# PROBLEM DETAILS
Two lines below mark the span: the one containing "Forall (own_command (options" and the one containing "Definition shell_no_flush : Env". Set down both, plus every line between, exactly as they stand, and nothing else.

# Collected data entries
====================

Definition addInterface_cmd (o : Options) (iface jumpTarget : string)
  : string :=
  (show (iptables o) ++ " -A " ++ chain o
     ++ " -i " ++ iface ++ " -j " ++ jumpTarget)%string.

(** The store methods, called on [this.hostStorage] and
    [this.ifaceStorage] at the present instant. *)
Definition hostStorage_includes (k : string) : Async bool :=
  fun m =>
    (Resolved (MemoryCache.includes (clock m) k (hostStorage (this m))), m).

Definition hostStorage_set (k v : string) : Async bool :=
  fun m =>
    let (ok, c) := MemoryCache.set (clock m) k v (hostStorage (this m)) in
    (Resolved ok, set_hostStorage c m).

Definition hostStorage_del (k : string) : Async unit :=
  fun m =>
    (Resolved tt,
     set_hostStorage (MemoryCache.del k (hostStorage (this m))) m).

Definition hostStorage_list : Async (list (string * string)) :=
  fun m => (Resolved (MemoryCache.list (clock m) (hostStorage (this m))), m).

Definition hostStorage_clear : Async unit :=
  fun m =>
    (Resolved tt,
     set_hostStorage (MemoryCache.clear (hostStorage (this m))) m).

Definition ifaceStorage_includes (k : string) : Async bool :=
  fun m =>
    (Resolved (MemoryCache.includes (clock m) k (ifaceStorage (this m))), m).

Definition ifaceStorage_set (k v : string) : Async bool :=
  fun m =>
    let (ok, c) := MemoryCache.set (clock m) k v (ifaceStorage (this m)) in
    (Resolved ok, set_ifaceStorage c m).

Definition ifaceStorage_del (k : string) : Async unit :=
  fun m =>
    (Resolved tt,
     set_ifaceStorage (MemoryCache.del k (ifaceStorage (this m))) m).

Definition ifaceStorage_list : Async (list (string * string)) :=
  fun m => (Resolved (MemoryCache.list (clock m) (ifaceStorage (this m))), m).

(** [jumpTarget: JumpTarget = 'ACCEPT'] *)
Definition default_target (jumpTarget : option string) : string :=
  match jumpTarget with
  | Some t => t
  | None => "ACCEPT"
  end.

(** [protected async _add (host, jumpTarget, nothrow)] *)
Definition _add (env : Env) (host jumpTarget : string) (nothrow : bool)
  : Async unit :=
  fun m => exec env (add_cmd (options (this m)) host jumpTarget) nothrow m.

(** [protected async _addInterface (iface, jumpTarget, nothrow)] *)
Definition _addInterface (env : Env) (iface jumpTarget : string)
  (nothrow : bool) : Async unit :=
  fun m =>
    exec env (addInterface_cmd (options (this m)) iface jumpTarget) nothrow m.

(** [public async add (host, jumpTarget = 'ACCEPT')]; the call to [_add]
    leaves [nothrow] at its default, [false]. *)
Definition add (env : Env) (host : string) (jumpTarget : option string)
  : Async bool :=
  let jumpTarget := default_target jumpTarget in
  known <- hostStorage_includes host ;;
  (if negb known then _add env host jumpTarget false else ret tt) ;;
  hostStorage_set host jumpTarget.

(** [public async addInterface (iface, jumpTarget = 'ACCEPT')] *)
Definition addInterface (env : Env) (iface : string)
  (jumpTarget : option string) : Async bool :=
  let jumpTarget := default_target jumpTarget in
  known <- ifaceStorage_includes iface ;;
  (if negb known then _addInterface env iface jumpTarget false else ret tt) ;;
  ifaceStorage_set iface jumpTarget.

(** [public async flush (nothrow = false)] *)
Definition flush (env : Env) (nothrow : bool) : Async unit :=
  fun m => exec env (flush_cmd (options (this m))) nothrow m.

(** [public async flushAll ()] *)
Definition flushAll (env : Env) : Async unit :=
  flush env false ;;
  hostStorage_clear.

(** [public async keepAlive (host)]: [await this.add(host)], the second
    argument left out. *)
Definition keepAlive (env : Env) (host : string) : Async unit :=
  add env host None ;;
  ret tt.

(** The two [for ... of list] loops of [rebuild]: each turn calls [_add]
    (or [_addInterface]) with [nothrow] left at [false] and pushes the
    pending promise; nothing is awaited inside the loop. *)
Definition push_hosts (env : Env) (l : list (string * string))
  : Async (list Promise) :=
  fun m =>
    let (ps, m') :=
      start_each env
        (map (fun '(host, jumpTarget) =>
                add_cmd (options (this m)) host jumpTarget) l) m in
    (Resolved ps, m').

Definition push_ifaces (env : Env) (l : list (string * string))
  : Async (list Promise) :=
  fun m =>
    let (ps, m') :=
      start_each env
        (map (fun '(iface, jumpTarget) =>
                addInterface_cmd (options (this m)) iface jumpTarget) l) m in
    (Resolved ps, m').

(** [protected async rebuild ()] *)
Definition rebuild (env : Env) : Async bool :=
  flushed <- try_catch (flush env false ;; ret true) (ret false) ;;
  if negb flushed then ret false else
  hosts <- hostStorage_list ;;
  host_promises <- push_hosts env hosts ;;
  ifaces <- ifaceStorage_list ;;
  iface_promises <- push_ifaces env ifaces ;;
  Promise_all (host_promises ++ iface_promises) ;;
  ret true.

(** [public async delete (host)] *)
Definition delete (env : Env) (host : string) : Async bool :=
  known <- hostStorage_includes host ;;
  if negb known then ret false else
  hostStorage_del host ;;
  rebuild env.

(** [public async deleteInterface (iface)] *)
Definition deleteInterface (env : Env) (iface : string) : Async bool :=
  known <- ifaceStorage_includes iface ;;
  if negb known then ret false else
  ifaceStorage_del iface ;;
  rebuild env.

(** *** The listeners registered by the constructor *)

(** [this.hostStorage.on('error', error => this.emit('error', error))];
    the listener on [this.ifaceStorage] is the same. *)
Definition on_storage_error (error : exn) (m : Machine) : Machine :=
  emit (EvError error) m.

(** [this.hostStorage.on('expired', async (key) => await this.delete(key))];
    nobody awaits the listener, its outcome is dropped. *)
Definition on_hostStorage_expired (env : Env) (key : string) (m : Machine)
  : Machine :=
  snd (delete env key m).

(** [this.ifaceStorage.on('expired', async (key) =>
    await this.deleteInterface(key))] *)
Definition on_ifaceStorage_expired (env : Env) (key : string) (m : Machine)
  : Machine :=
  snd (deleteInterface env key m).

(** One run of the host store's sweep timer at the present instant: the
    store drops its expired entries and notifies its [expired] listener of
    each key. *)
Definition hostStorage_sweep (env : Env) (m : Machine) : Machine :=
  let (keys, c) := MemoryCache.sweep (clock m) (hostStorage (this m)) in
  fold_left (fun m' k => on_hostStorage_expired env k m') keys
            (set_hostStorage c m).

(** A machine around a freshly constructed object. *)
Definition boot (obj : IPTables) (now : nat) : Machine :=
  {| this := obj; clock := now; issued := [] |}.

(** The commands a run added to the log. *)
Definition issued_by (before after : Machine) : list string :=
  skipn (length (issued before)) (issued after).

(** *** What [rebuild] is about to do, read off a machine *)

(** The fate of the flush command issued from [m]. *)
Definition flush_fate (env : Env) (m : Machine) : ExecResult :=
  child env (issued m) (flush_cmd (options (this m))).

(** The instant at which a flush started from [m] has settled; [rebuild]
    enumerates the stores then. *)
Definition flushed_at (env : Env) (m : Machine) : nat :=
  clock m + elapsed (flush_fate env m).

(** The append commands that render the two stores of [m], hosts first,
    each store in the order [list()] enumerates it at instant [now]. *)
Definition host_rules (now : nat) (m : Machine) : list string :=
  map (fun '(host, jumpTarget) => add_cmd (options (this m)) host jumpTarget)
      (MemoryCache.list now (hostStorage (this m))).

Definition iface_rules (now : nat) (m : Machine) : list string :=
  map (fun '(iface, jumpTarget) =>
         addInterface_cmd (options (this m)) iface jumpTarget)
      (MemoryCache.list now (ifaceStorage (this m))).

(** The promises [rebuild] collects once its flush has succeeded. *)
Definition rebuild_batch (env : Env) (m : Machine) : list Promise :=
  let m1 := snd (flush env false m) in
  fst (start_each env
         (host_rules (clock m1) m1 ++ iface_rules (clock m1) m1) m1).

(** The machine in which [rebuild] awaits its batch: the stores as they
    were, the clock at the end of the flush, the flush and every append
    in the log. *)
Definition rebuilding (env : Env) (m : Machine) : Machine :=
  {| this := this m;
     clock := flushed_at env m;
     issued := issued m ++ flush_cmd (options (this m))
                 :: host_rules (flushed_at env m) m
                 ++ iface_rules (flushed_at env m) m |}.

(** The invariant of the two stores: keys are unique. *)
Definition stores_wf (m : Machine) : Prop :=
  MemoryCache.wf (hostStorage (this m)) /\
  MemoryCache.wf (ifaceStorage (this m)).

(** *** Sequences of calls *)

(** What can happen to a controller, one event at a time: a call of one of
    its public methods (awaited before the next event), a run of the host
    store's sweep timer, a store reporting a fault, or time passing. *)
Inductive Call : Type :=
| CallAdd (host : string) (jumpTarget : option string)
| CallAddInterface (iface : string) (jumpTarget : option string)
| CallDelete (host : string)
| CallDeleteInterface (iface : string)
| CallFlush (nothrow : bool)
| CallFlushAll
| CallKeepAlive (host : string)
| Sweep
| Fault (error : exn)
| Wait (seconds : nat).

(** The machine after one event; the outcome of the call is the
    caller's business, the machine keeps only its effects. *)
Definition perform (env : Env) (c : Call) (m : Machine) : Machine :=
  match c with
  | CallAdd host jumpTarget => snd (add env host jumpTarget m)
  | CallAddInterface iface jumpTarget =>
      snd (addInterface env iface jumpTarget m)
  | CallDelete host => snd (delete env host m)
  | CallDeleteInterface iface => snd (deleteInterface env iface m)
  | CallFlush nothrow => snd (flush env nothrow m)
  | CallFlushAll => snd (flushAll env m)
  | CallKeepAlive host => snd (keepAlive env host m)
  | Sweep => hostStorage_sweep env m
  | Fault error => on_storage_error error m
  | Wait seconds => advance seconds m
  end.

Definition perform_all (env : Env) (cs : list Call) (m : Machine) : Machine :=
  fold_left (fun m' c => perform env c m') cs m.

(** The command lines a controller configured by [o] can build: the flush
    of its chain and appends to its chain, all through its binary. *)
Definition own_command (o : Options) (cmd : string) : Prop :=
  cmd = flush_cmd o \/
  (exists host jumpTarget, cmd = add_cmd o host jumpTarget) \/
  (exists iface jumpTarget, cmd = addInterface_cmd o iface jumpTarget).

(** A store whose entries never expire: its TTL is 0 and no entry carries
    an expiry instant. *)
Definition eternal (c : MemoryCache.t) : Prop :=
  MemoryCache.stdTTL c = 0 /\
  Forall (fun e => MemoryCache.expiry e = None) (MemoryCache.data c).

(** [m'] comes from [m] by issuing commands of the controller's own
    only, the options untouched. *)
Definition extends (m m' : Machine) : Prop :=
  options (this m') = options (this m) /\
  exists new,
    issued m' = issued m ++ new /\
    Forall (own_command (options (this m))) new.

(** What holds of a controller at every moment of its life. *)
Definition healthy (o : Options) (m : Machine) : Prop :=
  options (this m) = o /\ stores_wf m /\ eternal (ifaceStorage (this m)).

(* ================================================================== *)
(** ** Concrete machines *)
(* ================================================================== *)

Module Scenario.

(** A system without [iptables] on the search path, in which exactly the
    commands accepted by [bad] fail; every child runs for one second. *)
Definition shell (bad : string -> bool) : Env :=
  {| which := fun _ => None;
     resolve := fun path => path;
     child := fun _ cmd => {| failed := bad cmd; elapsed := 1 |} |}.

Definition shell_ok : Env := shell (fun _ => false).

Definition flush_INPUT : string := "/usr/sbin/iptables -F INPUT".

(** The flush fails, everything else works. *)
Definition shell_no_flush : Env := shell (String.eqb flush_INPUT).

(** Every append fails, the flush works. *)
Definition shell_no_append : Env :=
  shell (fun cmd => negb (String.eqb flush_INPUT cmd)).

(** [new IPTables({ chain: 'INPUT' })] *)
Definition input_options : Options :=
  {| chain := "INPUT"; stdTTL := None; iptables := None; family := None |}.

(** [new IPTables({ chain: 'INPUT', family: 5 })] *)
Definition family5_options : Options :=
  {| chain := "INPUT"; stdTTL := None; iptables := None;
     family := Some 5 |}.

====================

# WRITTEN SOLUTION
    Forall (own_command (options (this m))) new.

(** What holds of a controller at every moment of its life. *)
Definition healthy (o : Options) (m : Machine) : Prop :=
  options (this m) = o /\ stores_wf m /\ eternal (ifaceStorage (this m)).

(* ================================================================== *)
(** ** Concrete machines *)
(* ================================================================== *)

Module Scenario.

(** A system without [iptables] on the search path, in which exactly the
    commands accepted by [bad] fail; every child runs for one second. *)
Definition shell (bad : string -> bool) : Env :=
  {| which := fun _ => None;
     resolve := fun path => path;
     child := fun _ cmd => {| failed := bad cmd; elapsed := 1 |} |}.

Definition shell_ok : Env := shell (fun _ => false).

Definition flush_INPUT : string := "/usr/sbin/iptables -F INPUT".

(** The flush fails, everything else works. *)
Definition shell_no_flush : Env := shell (String.eqb flush_INPUT).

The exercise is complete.